[Source data]
━━━━━━━━━━━━━━━━

(** What the configurator does once the detector has said yes. *)
Lemma configure_mesa_rendering_triggered pf st :
  is_mesa_software_rendering st = Some (true, st, []) →
  configure_mesa_rendering pf st
  = Some (tt,
          {| environ :=
               (if forces_x11_backend pf (environ st)
                then <["GDK_BACKEND":="x11"]> else id)
                 (assign_all mesa_workarounds (environ st));
             heap := heap st; self := self st |},
          ((λ kv, Setenv kv.1 kv.2 1) <$> mesa_workarounds)
          ++ (if forces_x11_backend pf (environ st)
              then [Setenv "GDK_BACKEND" "x11" 1] else [])
          ++ (GPrint <$> mesa_notice)).
Proof.
  intros Hdet. rewrite <- (forces_x11_backend_assign pf (environ st)).
  destruct st as [env hp slf].
  cbv [configure_mesa_rendering mbind M_bind]. rewrite Hdet.
  repeat (rewrite setenv_overwrite by done; cbv beta iota delta [environ heap self]).
  cbv beta iota zeta delta [getenv environ forces_x11_backend].
  cbv beta iota delta [assign_all mesa_workarounds foldl fst snd].
  destruct (_ !! "GDK_BACKEND") as [b|];
    [destruct (bool_decide (CString.strcmp b "wayland" = Eq))|];
    destruct (bool_decide (gdk_display_get_default pf ≠ None));
    destruct (GDK_WINDOWING_X11 (build pf));
    destruct (GDK_IS_X11_DISPLAY (gdk_display_get_default pf));
    cbv beta iota delta [andb];
    try (rewrite setenv_overwrite by done;
         cbv beta iota delta [environ heap self]);
    reflexivity.
Qed.

Lemma assign_all_lookup_notin kvs (env : gmap string string) name :
  name ∉ kvs.*1 → assign_all kvs env !! name = env !! name.
Proof.
  revert env. induction kvs as [|[k v] kvs IH]; intros env Hnotin; [done|].
  rewrite fmap_cons, not_elem_of_cons in Hnotin. destruct Hnotin as [Hne Hrest].
  unfold assign_all in *. simpl. rewrite IH by done.
  by apply lookup_insert_ne.
Qed.

Lemma assign_all_lookup kvs (env : gmap string string) name value :
  NoDup kvs.*1 → (name, value) ∈ kvs →
  assign_all kvs env !! name = Some value.
Proof.
  revert env. induction kvs as [|[k v] kvs IH]; intros env Hnodup Hin.
  - by apply elem_of_nil in Hin.
  - rewrite fmap_cons in Hnodup. apply NoDup_cons in Hnodup as [Hk Hnodup].
    apply elem_of_cons in Hin as [[= -> ->]|Hin].
    + change (assign_all ((k, v) :: kvs) env)
        with (assign_all kvs (<[k:=v]> env)).
      rewrite assign_all_lookup_notin by done. apply lookup_insert_eq.
    + change (assign_all ((k, v) :: kvs) env)
        with (assign_all kvs (<[k:=v]> env)).
      by apply IH.
Qed.

Lemma mesa_workarounds_NoDup : NoDup mesa_workarounds.*1.
Proof. apply (bool_decide_unpack _). by vm_compute. Qed.

Lemma GDK_BACKEND_not_workaround : "GDK_BACKEND" ∉ mesa_workarounds.*1.
Proof. apply (bool_decide_unpack _). by vm_compute. Qed.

━━━━━━━━━━━━━━━━

**Problem**
Starting from the top of the records and ending at the line that contains "cbv beta iota zeta", repeat each line exactly and return only those lines.

**Task solution**
(** What the configurator does once the detector has said yes. *)
Lemma configure_mesa_rendering_triggered pf st :
  is_mesa_software_rendering st = Some (true, st, []) →
  configure_mesa_rendering pf st
  = Some (tt,
          {| environ :=
               (if forces_x11_backend pf (environ st)
                then <["GDK_BACKEND":="x11"]> else id)
                 (assign_all mesa_workarounds (environ st));
             heap := heap st; self := self st |},
          ((λ kv, Setenv kv.1 kv.2 1) <$> mesa_workarounds)
          ++ (if forces_x11_backend pf (environ st)
              then [Setenv "GDK_BACKEND" "x11" 1] else [])
          ++ (GPrint <$> mesa_notice)).
Proof.
  intros Hdet. rewrite <- (forces_x11_backend_assign pf (environ st)).
  destruct st as [env hp slf].
  cbv [configure_mesa_rendering mbind M_bind]. rewrite Hdet.
  repeat (rewrite setenv_overwrite by done; cbv beta iota delta [environ heap self]).
  cbv beta iota zeta delta [getenv environ forces_x11_backend].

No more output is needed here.